*** Records to process ***

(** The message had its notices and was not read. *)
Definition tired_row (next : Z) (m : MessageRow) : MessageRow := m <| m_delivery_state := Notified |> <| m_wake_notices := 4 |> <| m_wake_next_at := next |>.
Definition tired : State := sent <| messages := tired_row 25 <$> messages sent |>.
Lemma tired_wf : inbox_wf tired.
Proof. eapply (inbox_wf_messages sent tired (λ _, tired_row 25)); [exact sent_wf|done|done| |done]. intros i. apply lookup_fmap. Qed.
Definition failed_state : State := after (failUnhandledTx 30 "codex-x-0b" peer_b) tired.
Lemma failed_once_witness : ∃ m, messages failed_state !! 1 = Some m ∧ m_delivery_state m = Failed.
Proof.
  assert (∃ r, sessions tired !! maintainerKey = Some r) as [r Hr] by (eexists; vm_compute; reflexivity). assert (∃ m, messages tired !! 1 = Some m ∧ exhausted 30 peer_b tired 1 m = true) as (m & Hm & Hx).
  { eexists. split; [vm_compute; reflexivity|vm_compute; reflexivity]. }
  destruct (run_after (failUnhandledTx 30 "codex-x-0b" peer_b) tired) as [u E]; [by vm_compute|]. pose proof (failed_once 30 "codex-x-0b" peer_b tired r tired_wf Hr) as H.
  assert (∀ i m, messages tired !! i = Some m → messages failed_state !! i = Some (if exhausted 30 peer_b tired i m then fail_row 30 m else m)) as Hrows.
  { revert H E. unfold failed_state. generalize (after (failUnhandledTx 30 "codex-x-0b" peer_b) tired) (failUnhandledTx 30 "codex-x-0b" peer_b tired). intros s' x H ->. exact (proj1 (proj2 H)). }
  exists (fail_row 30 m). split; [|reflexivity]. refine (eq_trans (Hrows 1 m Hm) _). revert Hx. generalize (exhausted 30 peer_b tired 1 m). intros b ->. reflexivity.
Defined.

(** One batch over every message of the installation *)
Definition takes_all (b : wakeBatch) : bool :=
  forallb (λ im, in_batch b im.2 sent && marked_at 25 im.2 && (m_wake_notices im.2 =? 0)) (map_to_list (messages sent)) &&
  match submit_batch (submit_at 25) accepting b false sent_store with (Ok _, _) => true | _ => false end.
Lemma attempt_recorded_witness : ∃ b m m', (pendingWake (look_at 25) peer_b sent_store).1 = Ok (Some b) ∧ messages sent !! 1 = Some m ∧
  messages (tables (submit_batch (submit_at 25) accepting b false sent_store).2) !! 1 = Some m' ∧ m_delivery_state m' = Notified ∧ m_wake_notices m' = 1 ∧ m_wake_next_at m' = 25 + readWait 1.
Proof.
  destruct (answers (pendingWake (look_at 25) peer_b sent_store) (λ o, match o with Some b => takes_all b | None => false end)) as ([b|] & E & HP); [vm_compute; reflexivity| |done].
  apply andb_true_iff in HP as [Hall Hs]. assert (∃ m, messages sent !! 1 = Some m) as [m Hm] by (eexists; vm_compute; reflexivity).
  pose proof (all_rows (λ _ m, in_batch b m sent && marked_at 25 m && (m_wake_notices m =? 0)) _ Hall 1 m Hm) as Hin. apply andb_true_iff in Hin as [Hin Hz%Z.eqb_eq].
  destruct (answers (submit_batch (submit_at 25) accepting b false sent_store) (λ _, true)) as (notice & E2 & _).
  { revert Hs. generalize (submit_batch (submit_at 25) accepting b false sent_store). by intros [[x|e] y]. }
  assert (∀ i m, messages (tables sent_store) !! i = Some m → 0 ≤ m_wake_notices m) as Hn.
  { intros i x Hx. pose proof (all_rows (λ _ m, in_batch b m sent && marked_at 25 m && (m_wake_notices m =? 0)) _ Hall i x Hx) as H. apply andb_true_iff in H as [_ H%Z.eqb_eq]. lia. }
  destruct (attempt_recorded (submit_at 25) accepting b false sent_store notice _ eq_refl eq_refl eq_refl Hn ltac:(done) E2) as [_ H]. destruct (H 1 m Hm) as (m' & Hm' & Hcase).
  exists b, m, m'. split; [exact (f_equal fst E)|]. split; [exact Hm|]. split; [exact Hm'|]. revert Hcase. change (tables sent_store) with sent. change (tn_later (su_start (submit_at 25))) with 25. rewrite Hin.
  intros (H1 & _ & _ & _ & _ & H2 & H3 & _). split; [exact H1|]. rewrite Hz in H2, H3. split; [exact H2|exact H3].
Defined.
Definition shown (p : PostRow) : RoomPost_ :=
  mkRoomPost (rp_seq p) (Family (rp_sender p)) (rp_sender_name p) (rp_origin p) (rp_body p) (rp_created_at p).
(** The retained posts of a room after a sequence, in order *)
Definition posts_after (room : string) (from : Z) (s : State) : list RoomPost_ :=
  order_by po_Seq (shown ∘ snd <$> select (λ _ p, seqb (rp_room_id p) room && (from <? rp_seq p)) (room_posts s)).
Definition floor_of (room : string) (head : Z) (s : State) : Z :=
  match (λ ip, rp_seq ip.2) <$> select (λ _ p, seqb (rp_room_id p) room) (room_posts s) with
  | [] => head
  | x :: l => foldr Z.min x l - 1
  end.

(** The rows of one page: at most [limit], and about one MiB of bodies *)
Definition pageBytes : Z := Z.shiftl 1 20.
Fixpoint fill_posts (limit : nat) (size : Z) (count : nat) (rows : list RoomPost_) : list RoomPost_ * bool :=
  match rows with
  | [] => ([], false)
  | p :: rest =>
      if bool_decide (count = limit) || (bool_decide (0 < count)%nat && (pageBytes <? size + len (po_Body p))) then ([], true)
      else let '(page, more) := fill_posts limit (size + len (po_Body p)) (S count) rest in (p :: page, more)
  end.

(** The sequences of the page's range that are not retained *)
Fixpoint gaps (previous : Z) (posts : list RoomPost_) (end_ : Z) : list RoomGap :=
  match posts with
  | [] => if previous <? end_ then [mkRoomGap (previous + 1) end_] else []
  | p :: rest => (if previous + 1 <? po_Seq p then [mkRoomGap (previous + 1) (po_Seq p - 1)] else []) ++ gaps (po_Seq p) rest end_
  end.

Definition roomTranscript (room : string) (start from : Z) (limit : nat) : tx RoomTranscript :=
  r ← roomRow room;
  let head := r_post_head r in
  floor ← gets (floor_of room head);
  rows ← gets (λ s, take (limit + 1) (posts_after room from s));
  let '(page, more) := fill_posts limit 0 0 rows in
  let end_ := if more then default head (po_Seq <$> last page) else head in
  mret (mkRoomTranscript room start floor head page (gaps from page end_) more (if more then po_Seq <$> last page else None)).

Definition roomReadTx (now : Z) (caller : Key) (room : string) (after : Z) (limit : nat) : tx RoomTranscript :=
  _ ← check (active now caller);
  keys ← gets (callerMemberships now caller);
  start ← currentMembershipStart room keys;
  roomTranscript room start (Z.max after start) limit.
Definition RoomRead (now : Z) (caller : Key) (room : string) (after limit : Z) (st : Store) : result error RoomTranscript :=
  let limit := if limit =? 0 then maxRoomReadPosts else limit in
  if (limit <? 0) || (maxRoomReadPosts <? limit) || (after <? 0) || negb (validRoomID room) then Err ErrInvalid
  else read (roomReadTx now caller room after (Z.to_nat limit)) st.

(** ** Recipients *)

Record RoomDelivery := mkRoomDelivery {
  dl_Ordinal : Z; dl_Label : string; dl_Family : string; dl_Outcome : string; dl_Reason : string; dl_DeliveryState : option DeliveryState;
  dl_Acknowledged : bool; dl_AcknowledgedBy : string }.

*** End of Records to process ***

Assigned task —
Check each line of these records for the string "more" and state only how many lines have it.

Problem solution —
4